RECORDS SHOWN:

(** ** The language-specific operation *)

(** C6.  A request for a transcript in [language_code], with a non-empty
    [video_id], asks the provider for captions exactly once: its first
    call is the fetch restricted to [language_code] alone, and no call
    that follows asks for captions.  If the provider answers that fetch
    with entries, nothing else is called and the response is built from
    these entries, with [language_code] under [language]; if the provider
    fails it, the operation raises an error. *)
Theorem language_operation_makes_one_fetch
    {World : Type} (p : Provider World)
    (language_code video_id : pystr) (proxy : option pystr)
    (w w1 : World) (log : list event) (r : pystr + list CaptionEntry) :
  video_id <> [] ->
  api_get_transcript p video_id (Some [language_code]) (proxies_of proxy) w
  = (r, w1) ->
  exists (w' : World) (rest : list event),
    snd (get_transcript_with_language p language_code video_id proxy (w, log))
    = (w', log ++ EvGetTranscript video_id (Some [language_code])
                    (proxies_of proxy) r :: rest)
    /\ answered p w1 rest w'
    /\ filter is_fetch rest = []
    /\ match r with
       | inr es =>
           rest = []
           /\ fst (get_transcript_with_language
                     p language_code video_id proxy (w, log))
              = inr (transcript_response video_id (Some language_code)
                       proxy es)
           /\ field "language"
                (transcript_response video_id (Some language_code) proxy es)
              = Some (JStr language_code)
           /\ field "transcript"
                (transcript_response video_id (Some language_code) proxy es)
              = Some (JArr (map formatted_entry es))
       | inl _ =>
           exists e : exn,
             fst (get_transcript_with_language
                    p language_code video_id proxy (w, log)) = inl e
       end.
Proof.
  intros Hv Hf.
  rewrite (get_transcript_with_language_eq p language_code proxy w log Hv).
  rewrite Hf. destruct r as [m|es]; cbn [fst snd].
  - exists (snd (api_list_transcripts p video_id w1)).
    eexists. split; [reflexivity|]. split; [|split; [reflexivity|]].
    + econstructor; [apply surjective_pairing | constructor].
    + eexists. reflexivity.
  - exists w1, []. split; [reflexivity|]. split; [constructor|].
    split; [reflexivity|]. split; [reflexivity|]. split; [reflexivity|].
    split.
    + apply (field_language video_id (Some language_code) proxy es).
    + apply field_transcript.
Qed.
(** The exponential of 4, by twenty squarings of the bounds of
    [exp (4 / 2^20)]. *)
Lemma exp_4_window : 54.597 <= exp 4 <= 54.599.
Proof.
  pose proof (exp_small_bounds (4 / 1048576)) as H.
  assert (1.000003814697265625 <= exp (4 / 1048576)
          <= 1.000003814711817596) as H0 by lra.
  clear H. rename H0 into H.
  apply (exp_double _ _ _ 1.000007629409083165 1.000007629438187219) in H; [|lra..].
  apply (exp_double _ _ _ 1.000015258876374212 1.000015258934582766) in H; [|lra..].
  apply (exp_double _ _ _ 1.000030517985581732 1.000030518102000617) in H; [|lra..].
  apply (exp_double _ _ _ 1.000061036902510907 1.000061037135355784) in H; [|lra..].
  apply (exp_double _ _ _ 1.000122077530525282 1.000122077996243461) in H; [|lra..].
  apply (exp_double _ _ _ 1.000244169963974023 1.000244170895524089) in H; [|lra..].
  apply (exp_double _ _ _ 1.000488399546919353 1.0004884014104744) in H; [|lra..].
  apply (exp_double _ _ _ 1.000977037627956137 1.000977041356886554) in H; [|lra..].
  apply (exp_double _ _ _ 1.001955029858438716 1.001955037323586175) in H; [|lra..].
  apply (exp_double _ _ _ 1.003913881858624818 1.003913896818108965) in H; [|lra..].
  apply (exp_double _ _ _ 1.007843082188452908 1.007843112224520734) in H; [|lra..].
  apply (exp_double _ _ _ 1.015747678315120643 1.015747738858407895) in H; [|lra..].
  apply (exp_double _ _ _ 1.031743346002557806 1.0317434689959684) in H; [|lra..].
  apply (exp_double _ _ _ 1.064494332020553714 1.064494585815834808) in H; [|lra..].
  apply (exp_double _ _ _ 1.133148182903884848 1.133148723231225697) in H; [|lra..].
  apply (exp_double _ _ _ 1.284024804418376069 1.284026028960556936) in H; [|lra..].
  apply (exp_double _ _ _ 1.648719698361648916 1.648722843048217) in H; [|lra..].
  apply (exp_double _ _ _ 2.718276643765726587 2.718287013188995588) in H; [|lra..].
  apply (exp_double _ _ _ 7.389027912042262842 7.389084286071950674) in H; [|lra..].
  apply (exp_double _ _ _ 54.597733484939642382 54.598566586675428986) in H; [|lra..].
  replace (2 * (2 * (2 * (2 * (2 * (2 * (2 * (2 * (2 * (2 * (2 * (2 * (2 * (2 * (2 * (2 * (2 * (2 * (2 * (2 * (4 / 1048576)))))))))))))))))))))
    with 4 in H by lra.
  lra.
Qed.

THE PROBLEM:
Give back exactly the lines from the beginning of the records through the line containing "rewrite (get_transcript_with_language_eq p", and only those.

EXERCISE RESULT:
(** ** The language-specific operation *)

(** C6.  A request for a transcript in [language_code], with a non-empty
    [video_id], asks the provider for captions exactly once: its first
    call is the fetch restricted to [language_code] alone, and no call
    that follows asks for captions.  If the provider answers that fetch
    with entries, nothing else is called and the response is built from
    these entries, with [language_code] under [language]; if the provider
    fails it, the operation raises an error. *)
Theorem language_operation_makes_one_fetch
    {World : Type} (p : Provider World)
    (language_code video_id : pystr) (proxy : option pystr)
    (w w1 : World) (log : list event) (r : pystr + list CaptionEntry) :
  video_id <> [] ->
  api_get_transcript p video_id (Some [language_code]) (proxies_of proxy) w
  = (r, w1) ->
  exists (w' : World) (rest : list event),
    snd (get_transcript_with_language p language_code video_id proxy (w, log))
    = (w', log ++ EvGetTranscript video_id (Some [language_code])
                    (proxies_of proxy) r :: rest)
    /\ answered p w1 rest w'
    /\ filter is_fetch rest = []
    /\ match r with
       | inr es =>
           rest = []
           /\ fst (get_transcript_with_language
                     p language_code video_id proxy (w, log))
              = inr (transcript_response video_id (Some language_code)
                       proxy es)
           /\ field "language"
                (transcript_response video_id (Some language_code) proxy es)
              = Some (JStr language_code)
           /\ field "transcript"
                (transcript_response video_id (Some language_code) proxy es)
              = Some (JArr (map formatted_entry es))
       | inl _ =>
           exists e : exn,
             fst (get_transcript_with_language
                    p language_code video_id proxy (w, log)) = inl e
       end.
Proof.
  intros Hv Hf.
  rewrite (get_transcript_with_language_eq p language_code proxy w log Hv).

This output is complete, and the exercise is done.